## WHAT THE TASK REQUIRES
Every line of the data is to be transcribed without error.
───── DATASET ENTRIES ─────
(** ** A concrete Node *)

Module Demo.
Definition hash (s : string) : string := "0123456789abcdef0123456789abcdef0123456789abcdef0123456789abcdef".
Definition fs : Fs := {| fs_realpath := fun p => Some p; fs_isDirectory := fun _ => Some true; fs_exists := fun _ => true |}.
Definition observe (path : string) : option value :=
  Some (VObj [("revision_kind", VStr "unavailable"); ("state_hash", VStr (hash path)); ("observed_at", VStr demo_now)]).
Definition config : NodeConfig := {| nc_workspace_root := "/root"; nc_allowed_cwd_roots := [] |}.
Definition acquire (workflow : string) : LeaseReq :=
  {| lq_type := "workspace_lease_acquire"; lq_workflow_id := Some workflow; lq_workspace_key := Some "ws"; lq_workspace_lease_id := None |}.
Definition lease_id : string := "wl_0123456789abcdef0123456789abcdef".
Definition start (lease : option string) : RunStartMsg :=
  {| rs_agent := "mock"; rs_workspace_key := VStr "ws"; rs_cwd := VUndef; rs_workspace_write := true; rs_workspace_lease_id := lease; rs_repo_url := None;
     rs_branch := None; rs_prompt_content := None; rs_permission_mode := None; rs_verify := VUndef; rs_metadata := VUndef |}.

Definition after (o : option Journal) : Journal := default empty_journal o.
Definition leased : Journal := after (snd (handleWorkspaceLeaseRequest hash fs "node" "/root" demo_now observe (Some empty_journal) (acquire "wf"))).
Definition one : Journal := after (snd (handleRunStart fs ["mock"] config "node" "run1" demo_now "/tmp" None None (Some leased) (start (Some lease_id)))).
Definition two : Journal := after (snd (handleRunStart fs ["mock"] config "node" "run2" demo_now "/tmp" None None (Some one) (start (Some lease_id)))).
Definition row : LeaseRow := Eval vm_compute in default (new_lease "" "" "" "" "" "") (leaseRow lease_id two).
Definition bound (run : string) : RunRow := Eval vm_compute in default (new_run "" "" "") (runRow run two).

Lemma reach_leased : rtc (node_step hash) empty_journal leased.
Proof. apply rtc_once. eapply (ns_lease hash fs "node" "/root" demo_now observe (acquire "wf")). vm_compute. reflexivity. Qed.
Lemma reach_two : rtc (node_step hash) empty_journal two.
Proof.
  eapply rtc_r; [eapply rtc_r; [apply reach_leased|]|].
  - eapply (ns_start hash fs ["mock"] config "node" "run1" demo_now "/tmp" None None (start (Some lease_id))). vm_compute. reflexivity.
  - eapply (ns_start hash fs ["mock"] config "node" "run2" demo_now "/tmp" None None (start (Some lease_id))). vm_compute. reflexivity.
Qed.

(** Without the lease, and after its release was refused, no run gets in. *)
Example guarded :
  fst (handleRunStart fs ["mock"] config "node" "run3" demo_now "/tmp" None None (Some two) (start None)) = Refused (lease_refused workspace_lease_required)
  /\ fst (releaseWorkspaceLease demo_now lease_id two) = Err (WorkspaceLeaseError workspace_lease_in_use).
Proof. split; vm_compute; reflexivity. Qed.
End Demo.

Lemma leased_runs_exclusive_witness : Demo.lease_id = Demo.lease_id /\ live Demo.row = true.
Proof.
  apply (leased_runs_exclusive Demo.hash Demo.two "run1" "run2" (Demo.bound "run1") (Demo.bound "run2") Demo.lease_id Demo.lease_id Demo.row Demo.row);
    [apply Demo.reach_two|vm_compute; reflexivity..].
Defined.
─────
## ANSWER BELOW
(** ** A concrete Node *)

Module Demo.
Definition hash (s : string) : string := "0123456789abcdef0123456789abcdef0123456789abcdef0123456789abcdef".
Definition fs : Fs := {| fs_realpath := fun p => Some p; fs_isDirectory := fun _ => Some true; fs_exists := fun _ => true |}.
Definition observe (path : string) : option value :=
  Some (VObj [("revision_kind", VStr "unavailable"); ("state_hash", VStr (hash path)); ("observed_at", VStr demo_now)]).
Definition config : NodeConfig := {| nc_workspace_root := "/root"; nc_allowed_cwd_roots := [] |}.
Definition acquire (workflow : string) : LeaseReq :=
  {| lq_type := "workspace_lease_acquire"; lq_workflow_id := Some workflow; lq_workspace_key := Some "ws"; lq_workspace_lease_id := None |}.
Definition lease_id : string := "wl_0123456789abcdef0123456789abcdef".
Definition start (lease : option string) : RunStartMsg :=
  {| rs_agent := "mock"; rs_workspace_key := VStr "ws"; rs_cwd := VUndef; rs_workspace_write := true; rs_workspace_lease_id := lease; rs_repo_url := None;
     rs_branch := None; rs_prompt_content := None; rs_permission_mode := None; rs_verify := VUndef; rs_metadata := VUndef |}.

Definition after (o : option Journal) : Journal := default empty_journal o.
Definition leased : Journal := after (snd (handleWorkspaceLeaseRequest hash fs "node" "/root" demo_now observe (Some empty_journal) (acquire "wf"))).
Definition one : Journal := after (snd (handleRunStart fs ["mock"] config "node" "run1" demo_now "/tmp" None None (Some leased) (start (Some lease_id)))).
Definition two : Journal := after (snd (handleRunStart fs ["mock"] config "node" "run2" demo_now "/tmp" None None (Some one) (start (Some lease_id)))).
Definition row : LeaseRow := Eval vm_compute in default (new_lease "" "" "" "" "" "") (leaseRow lease_id two).
Definition bound (run : string) : RunRow := Eval vm_compute in default (new_run "" "" "") (runRow run two).

Lemma reach_leased : rtc (node_step hash) empty_journal leased.
Proof. apply rtc_once. eapply (ns_lease hash fs "node" "/root" demo_now observe (acquire "wf")). vm_compute. reflexivity. Qed.
Lemma reach_two : rtc (node_step hash) empty_journal two.
Proof.
  eapply rtc_r; [eapply rtc_r; [apply reach_leased|]|].
  - eapply (ns_start hash fs ["mock"] config "node" "run1" demo_now "/tmp" None None (start (Some lease_id))). vm_compute. reflexivity.
  - eapply (ns_start hash fs ["mock"] config "node" "run2" demo_now "/tmp" None None (start (Some lease_id))). vm_compute. reflexivity.
Qed.

(** Without the lease, and after its release was refused, no run gets in. *)
Example guarded :
  fst (handleRunStart fs ["mock"] config "node" "run3" demo_now "/tmp" None None (Some two) (start None)) = Refused (lease_refused workspace_lease_required)
  /\ fst (releaseWorkspaceLease demo_now lease_id two) = Err (WorkspaceLeaseError workspace_lease_in_use).
Proof. split; vm_compute; reflexivity. Qed.
End Demo.

Lemma leased_runs_exclusive_witness : Demo.lease_id = Demo.lease_id /\ live Demo.row = true.
Proof.
  apply (leased_runs_exclusive Demo.hash Demo.two "run1" "run2" (Demo.bound "run1") (Demo.bound "run2") Demo.lease_id Demo.lease_id Demo.row Demo.row);
    [apply Demo.reach_two|vm_compute; reflexivity..].
Defined.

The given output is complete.